Archive for June, 2011

Permission to Relax

Carla:  Please discuss: “How to Land Your Kid in Therapy” 

Simplified Summer

Carla: Clearly, Caryn and I are terrible bloggers. We haven’t given up this blog, but we have both been up to our ears in this and that and the other thing. I’ll let Caryn tell you all about her upcoming book and her writers guild and all of her other exciting projects and just say that I have been working hard to clear my plate with the goal of having just one job by the fall. I’m tired of missing appointments and losing track of papers and living in a constant state of panic that I’ve forgotten someone’s band concert. So I am slowly whittling down my list of commitments so I can focus on those that actually bring me some joy–like this blog and book ideas and teaching.

In the spirit of simplifying my life, I thought I’d bounce around some ideas about how a person might do that, especially in the summer. When I was growing up, summer was nothing if not lazy. It might not have been that way for my parents, but it sure was for me and my brother. I was signed up for a handful of activities–camp, softball, ushering at the summer theater in town, the odd tennis lesson or three–but for the most part, my time was unstructured. And that, I have discovered, was a gift.

So as we enter the summer void here at the Barnhill house, I am trying to keep our calendar low on plans and high on free time. That has meant a lot of saying no, something that doesn’t come naturally for me but that I find to be terrifically rewarding.

Here’s what I’m saying no to:

  • Any camp or lesson or commitment that takes up more than a week of our time. Summer is precious and I refuse to let it get sucked up my the park and rec schedule. If summer’s past are any indication, we will be plenty busy without some external calendar dictating what we do and when we do it. I am finding that as we move into the high school years, however, this gets trickier, so I would love to hear from those of you with teenagers and find out how you keep the schedule of sports camps and practices and part-time jobs from stealing your life away.
  • Any activity that involves one person doing something that the rest of us have to watch for more than an hour. This includes fishing. This doesn’t mean that the fisherperson in our family can’t go fishing. It means we are not all getting in the boat in the name of togetherness. It also means that if child #2 has a baseball game, child #1 and child #3 are not required to sit in the stands and watch the whole thing. It also means that we’ve had to do some thinking about what a particular activity might entail for the rest of us. If one person’s commitments mean the whole family is held hostage to that commitment, we think long and hard about whether it’s worth it. It’s usually not.
  • Anything on a Wednesday. For me, a Wednesday commitment makes the rest of the week feel like a wash. For you, it might be Friday or Tuesday. But for me, when Wednesday is booked, I feel like we’ve lost the week. That doesn’t mean we don’t do anything on Wednesdays. It means we don’t commit to anything on a Wednesday. No appointments, no lunch dates, no lessons.

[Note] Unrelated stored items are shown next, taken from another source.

(* ===== verification/OciAuth.v ===== *)
(** * OCI credentials and clients
    ([src/infrastructure/oci_auth.py], [object_storage/oci_client.py],
    [vault/oci_secrets.py], parts of [queue/oci_queue.py] and
    [object_storage/oci_payload_store.py])

    Where the credentials of the OCI clients come from: a principal the platform signs
    for, an API key in the environment, or the configuration file.  The SDK is the class
    [OciSdk]; the private key is read in the forms an operator writes it in. *)

From Stdlib Require Import ZifyBool ZifyN.
From S2P Require Import Prelude PyStr Encodings PyVal Json JsonLoads Events Plans Policies Env Client Settings.

(** The SDK: the import of the package, its signers, its configuration file and the
    constructors of its clients; a response of the vault is the content of the secret
    bundle, when there is one and it is a [str]. *)
Class OciSdk := {
  oci_installed : bool;
  oci_signer : Type;
  get_resource_principals_signer : res oci_signer;
  InstancePrincipalsSecurityTokenSigner : res oci_signer;
  config_from_file : res (dict text);
  QueueClient : Type;
  ObjectStorageClient : Type;
  SecretsClient : Type;
  new_queue_client : dict text → option oci_signer → option string → res QueueClient;
  new_object_storage_client : dict text → option oci_signer → res ObjectStorageClient;
  new_secrets_client : dict text → option oci_signer → res SecretsClient;
  get_secret_bundle : SecretsClient → string → res (option string)
}.

(** [import oci] *)
Definition import_oci `{OciSdk} (usage : string) : res unit :=
  if oci_installed then Ok tt else err RuntimeError ("Install the prod extra to use " +:+ usage +:+ ".").

(** ** The private key *)

(** [str.strip] and [in] on code points; the white space of Unicode. *)
Definition text_space (n : N) : bool :=
  (9 <=? n)%N && (n <=? 13)%N || (28 <=? n)%N && (n <=? 32)%N || (0x2000 <=? n)%N && (n <=? 0x200A)%N ||
  existsb (N.eqb n) [0x85; 0xA0; 0x1680; 0x2028; 0x2029; 0x202F; 0x205F; 0x3000]%N.
Definition text_strip (t : text) : text := reverse (drop_while text_space (reverse (drop_while text_space t))).

Fixpoint text_prefix (p t : text) : bool :=
  match p, t with
  | [], _ => true
  | x :: p', y :: t' => N.eqb x y && text_prefix p' t'
  | _ :: _, [] => false
  end.
Fixpoint text_contains (p t : text) : bool :=
  text_prefix p t || match t with [] => false | _ :: t' => text_contains p t' end.

Definition is_quote (n : N) (c : ascii) : bool := N.eqb (code c) n.
Definition newline : string := String (ascii_of_N 10) EmptyString.
Definition BEGIN : string := "-----BEGIN".

(** White space, then double quotes, then single quotes are stripped. *)
Definition strip_quotes (value : string) : string := strip_of (is_quote 39) (strip_of (is_quote 34) (strip value)).

(** [_private_key_content] *)
Definition private_key_content (value : string) : option text :=
  let normalized := strip_quotes value in
  if negb (str_truthy normalized) then None
  else
    let normalized := str_replace "\n" newline normalized in
    if str_contains BEGIN normalized then Some (text_of normalized)
    else
      match (b ← b64decode normalized; utf8_decode b) with
      | Some decoded =>
          let decoded := text_strip decoded in
          Some (if text_contains (text_of BEGIN) decoded then decoded else text_of normalized)
      | None => Some (text_of normalized)
      end.

(** ** The configuration *)

Definition opt_text (s : option string) : option text := option_map text_of s.

(** The dict of [_api_key_config_from_env], before the entries without a value are left out. *)
Definition api_key_entries (environ : dict string) : list (string * option text) :=
  [("tenancy", opt_text (getenv_opt environ "OCI_TENANCY_OCID"));
   ("user", opt_text (getenv_opt environ "OCI_USER_OCID"));
   ("fingerprint", opt_text (getenv_opt environ "OCI_FINGERPRINT"));
   ("region", opt_text (getenv_opt environ "OCI_REGION"));
   ("key_file", opt_text (getenv_opt environ "OCI_PRIVATE_KEY_FILE"));
   ("key_content", private_key_content (getenv environ "OCI_PRIVATE_KEY" ""))].

Definition text_truthy (t : option text) : bool := match t with Some (_ :: _) => true | _ => false end.

Definition entry (k : string) (d : list (string * option text)) : option text := match dict_get k d with Some t => t | None => None end.

(** [_api_key_config_from_env] *)
Definition api_key_config_from_env (environ : dict string) : option (dict text) :=
  let config := api_key_entries environ in
  if forallb (λ name, text_truthy (entry name config)) ["tenancy"; "user"; "fingerprint"; "region"] &&
     (text_truthy (entry "key_file" config) || text_truthy (entry "key_content" config))
  then Some (omap (λ '(k, v), match v with Some ((_ :: _) as t) => Some (k, t) | _ => None end) config)
  else None.

Section sdk.
Context `{OciSdk} (environ : dict string).

Definition auth_mode : string := str_replace "-" "_" (py_lower (strip (getenv environ "OCI_AUTH_MODE" ""))).

Definition RESOURCE_MODES : list string := ["resource_principal"; "resource_principals"].
Definition INSTANCE_MODES : list string := ["instance_principal"; "instance_principals"].
Definition CONFIG_MODES : list string := ["config"; "config_file"].
Definition API_KEY_MODES : list string := ["api_key"; "user_principal"].

Definition API_KEY_MESSAGE : string :=
  "OCI_AUTH_MODE requires API key environment credentials: OCI_TENANCY_OCID, OCI_USER_OCID, OCI_FINGERPRINT, " +:+
  "OCI_REGION, and OCI_PRIVATE_KEY or OCI_PRIVATE_KEY_FILE.".

(** [load_oci_config_and_signer] *)
Definition load_oci_config_and_signer (usage : string) : res (dict text * option oci_signer) :=
  import_oci usage ;;
  if str_truthy (getenv environ "OCI_RESOURCE_PRINCIPAL_VERSION" "") || str_in auth_mode RESOURCE_MODES then
    s ← get_resource_principals_signer; Ok ([], Some s)
  else if str_in auth_mode INSTANCE_MODES then
    s ← InstancePrincipalsSecurityTokenSigner; Ok ([], Some s)
  else
    match api_key_config_from_env environ with
    | Some config =>
        if negb (str_in auth_mode CONFIG_MODES) then Ok (config, None)
        else config ← config_from_file; Ok (config, None)
    | None =>
        if str_in auth_mode API_KEY_MODES then err RuntimeError API_KEY_MESSAGE
        else config ← config_from_file; Ok (config, None)
    end.

(** ** Clients *)

(** [build_queue_client] *)
Definition build_queue_client (messages_endpoint : option string) : res QueueClient :=
  import_oci "OCI Queue" ;;
  let endpoint := match messages_endpoint with Some e => if str_truthy e then Some e else None | None => None end in
  '(config, signer) ← load_oci_config_and_signer "OCI Queue";
  new_queue_client config signer endpoint.

(** [build_object_storage_client] *)
Definition build_object_storage_client : res ObjectStorageClient :=
  import_oci "OCI Object Storage" ;;
  '(config, signer) ← load_oci_config_and_signer "OCI Object Storage";
  new_object_storage_client config signer.

(** [build_secrets_client] *)
Definition build_secrets_client : res SecretsClient :=
  import_oci "OCI Vault secrets" ;;
  '(config, signer) ← load_oci_config_and_signer "OCI Vault secrets";
  new_secrets_client config signer.

(** [_secret_bundle_content] *)
Definition secret_bundle_content (content : option string) : res string :=
  match content with
  | Some s => if str_truthy s then Ok s else err ValueError "OCI Vault secret bundle did not contain base64 text content."
  | None => err ValueError "OCI Vault secret bundle did not contain base64 text content."
  end.

(** [fetch_secret_text]; the texts of the decoders' errors are their own. *)
Definition fetch_secret_text (secret_ocid : string) : res text :=
  client ← build_secrets_client;
  bundle ← get_secret_bundle client secret_ocid;
  content ← secret_bundle_content bundle;
  match b64decode content with
  | None => err ValueError "invalid base64"
  | Some b => match utf8_decode b with Some t => Ok t | None => err ValueError "'utf-8' codec can't decode the secret" end
  end.
End sdk.

(** ** The data of a response *)

(** What [get_object] gives as data: bytes, a text, or an object with a [content] and a
    [read] method, whose value is bytes or is made a text by [str]. *)
Inductive raw_value := RawBytes (b : list ascii) | RawText (t : text).
Inductive response_data :=
  | DataRaw (v : raw_value)
  | DataObject (content : option raw_value) (read : option (res raw_value)).

(** [.encode("utf-8")] *)
Definition encode_utf8 (t : text) : res (list ascii) :=
  match utf8_encode t with Some b => Ok b | None => err ValueError "'utf-8' codec can't encode: surrogates not allowed" end.
Definition raw_bytes (v : raw_value) : res (list ascii) :=
  match v with RawBytes b => Ok b | RawText t => encode_utf8 t end.

(** [_response_data_to_bytes] *)
Definition response_data_to_bytes (data : response_data) : res (list ascii) :=
  match data with
  | DataRaw v => raw_bytes v
  | DataObject (Some v) _ => raw_bytes v
  | DataObject None (Some read) => v ← read; raw_bytes v
  | DataObject None None => err TypeError "Unsupported OCI object response data type."
  end.

(** [_response_data_to_bytes(response.data).decode("utf-8")] *)
Definition response_text (data : response_data) : res text :=
  b ← response_data_to_bytes data;
  match utf8_decode b with Some t => Ok t | None => err ValueError "'utf-8' codec can't decode the object" end.
(** ** Properties *)

(** *** Stripping *)

(** Both ends of the text stay when [p] is stripped. *)
Definition bounded (p : ascii → bool) (m : list ascii) : Prop :=
  ∃ x l l' y, m = x :: l ∧ m = l' ++ [y] ∧ p x = false ∧ p y = false.

Lemma bounded_all p m : m ≠ [] → Forall (λ c, p c = false) m → bounded p m.
Proof.
  intros Hm HF. destruct m as [|x l]; [done|]. destruct (exists_last Hm) as (l' & y & E).
  exists x, l, l', y. rewrite -> Forall_forall in HF. split_and!; [done..| |]; apply HF; [by left|rw E; apply elem_of_app; right; by left].
Qed.

Lemma bounded_wrap p a m b :
  Forall (λ c, p c = false) a → Forall (λ c, p c = false) b → bounded p m → bounded p (a ++ m ++ b).
Proof.
  intros Ha Hb (x & l & l' & y & E1 & E2 & Hx & Hy).
  assert (Hh : ∃ x' l0, a ++ m ++ b = x' :: l0 ∧ p x' = false).
  { destruct Ha as [|c a Hc _]; [rw E1; by exists x, (l ++ b)|by exists c, (a ++ m ++ b)]. }
  assert (Ht : ∃ l0 y', a ++ m ++ b = l0 ++ [y'] ∧ p y' = false).
  { destruct b as [|c b] using rev_ind; [exists (a ++ l'), y; split; [|done]; by rw app_nil_r E2 app_assoc|].
    apply Forall_app in Hb as [_ Hc]. apply Forall_inv in Hc. exists (a ++ m ++ b), c. split; [|done]. by rw -!app_assoc. }
  destruct Hh as (x' & l0 & E3 & Hx'), Ht as (l1 & y' & E4 & Hy'). by exists x', l0, l1, y'.
Qed.

Lemma strip_of_wrap p a m b :
  Forall (λ c, p c = true) a → Forall (λ c, p c = true) b → bounded p m → strip_of p (of_chars (a ++ m ++ b)) = of_chars m.
Proof.
  intros Ha Hb (x & l & l' & y & E1 & E2 & Hx & Hy). unfold strip_of, lstrip_of, rstrip_of. rw chars_of_chars drop_while_all //.
  rewrite {1}E1. cbn [app drop_while]. rw Hx. change (x :: l ++ b) with ((x :: l) ++ b). rw -E1 reverse_app drop_while_all.
  { by apply Forall_reverse. }
  rewrite {1}E2 reverse_app. change (reverse [y]) with [y]. cbn [app drop_while]. rw Hy.
  by rw reverse_cons reverse_involutive E2.
Qed.

(** *** The forms of a private key *)

Definition no_backslash (l : list ascii) : Prop := Forall (λ c, c ≠ "\"%char) l.

(** Each line break written as a backslash and an n. *)
Definition escape_char (c : ascii) : list ascii := if N.eqb (code c) 10 then ["\"; "n"]%char else [c].
Definition escape_newlines (s : string) : string := of_chars (chars s ≫= escape_char).

Lemma replace_escaped fuel l : no_backslash l → (length (l ≫= escape_char) ≤ fuel)%nat →
  replace_chars fuel ["\"; "n"]%char [ascii_of_N 10] (l ≫= escape_char) = l.
Proof.
  intros Hl. revert fuel. induction Hl as [|c l Hc _ IH]; intros fuel Hf; [by destruct fuel|].
  change ((c :: l) ≫= escape_char) with (escape_char c ++ (l ≫= escape_char)) in *. rw length_app in Hf. revert Hf.
  assert (Hd : code c = 10%N ∧ escape_char c = ["\"; "n"]%char ∨ escape_char c = [c]).
  { unfold escape_char. destruct (N.eqb_spec (code c) 10); [by left|by right]. }
  destruct Hd as [[E ->]| ->]; cbn [length app]; intros Hf; (destruct fuel as [|fuel]; [lia|]); cbn.
  - rw IH; [lia|]. f_equal. transitivity (byte (code c)); [by rw E|apply byte_code].
  - rw bool_decide_false //. cbn. f_equal. apply IH. lia.
Qed.

Lemma replace_none fuel l : no_backslash l → (length l ≤ fuel)%nat →
  replace_chars fuel ["\"; "n"]%char [ascii_of_N 10] l = l.
Proof.
  intros Hl. revert fuel. induction Hl as [|c l Hc _ IH]; intros fuel Hf; [by destruct fuel|].
  destruct fuel as [|fuel]; [cbn in Hf; lia|]. cbn. rw bool_decide_false //. cbn. f_equal. apply IH. cbn in Hf. lia.
Qed.

Lemma str_replace_none s : no_backslash (chars s) → str_replace "\n" newline s = s.
Proof.
  intros Hs. unfold str_replace. transitivity (of_chars (chars s)); [|apply of_chars_chars].
  f_equal. by apply (replace_none (length (chars s))).
Qed.

Lemma str_replace_escaped s : no_backslash (chars s) → str_replace "\n" newline (escape_newlines s) = s.
Proof.
  intros Hs. unfold str_replace, escape_newlines. rw chars_of_chars. transitivity (of_chars (chars s)); [|apply of_chars_chars].
  f_equal. by apply (replace_escaped (length (chars s ≫= escape_char))).
Qed.

(** *** Texts and strings *)

Lemma text_of_app a b : text_of (a +:+ b) = text_of a ++ text_of b.
Proof. unfold text_of. by rw chars_app map_app. Qed.

(** A key as it is in a file, up to white space around it. *)
Definition pem_key (k : string) : Prop :=
  ∃ m, k = BEGIN +:+ m +:+ "-----" ∧ no_backslash (chars m).

(** What an operator writes for it. *)
Inductive key_form (k : string) : string → Prop :=
  | kf_plain : key_form k k
  | kf_escaped : key_form k (escape_newlines k)
  | kf_base64 before after b :
      Forall (λ n, text_space n = true) before → Forall (λ n, text_space n = true) after →
      utf8_encode (before ++ text_of k ++ after) = Some b → key_form k (b64encode b).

But we are not just people of “no.” We say yes to summer with a few other guiding principles:

  • Each child gets to pick one super fantastic thing to do during the summer and we decide the rest. It is their vacation after all, so we try to let each of our kids choose a big whoopty thing that we will do together–a waterpark, an amusement park, the zoo, a day trip. Even if we just get those three things on the calendar, it feels like we have something to look forward to.
  • Remember that even if you signed up for something, it’s your life and you can miss a class or two if you want to. You spent the money whether your child is there every day or not, so if some great option comes along, say yes and skip the tennis lesson or the pottery class or whatever it is you have on deck that day. It’s your life and you are not beholden to someone else’s schedule. That’s what the school year is for :).
  • Boredom is a kids best friend. Seriously, there is new-ish research that suggests that the brain needs downtime to process information and cast a vision for the future. In other words, if you want your child to think big thoughts, you’ve got to give her brain time to do that. And nothing gives the brain space and time like boredom. So when you’re child tells you she’s bored, remember that this isn’t a problem that needs a solution.
As I say all of this, please keep in mind this very important caveat: My husband is a teacher, which means that a) we rarely go anywhere during the school year. Summer is our time to travel and relax and be spontaneous and we are very protective of that time. It also means that b) we have two parents at home with flexible schedules and we are fully aware that this is a rare and precious gift that not everyone has.
That said, I think that most families–whether you have one parent at home, no parents at home, three kids, nine kids, lots of money, no money–can find ways to make summer a little more relaxed.
So let’s hear it! What helps you keep summer simple?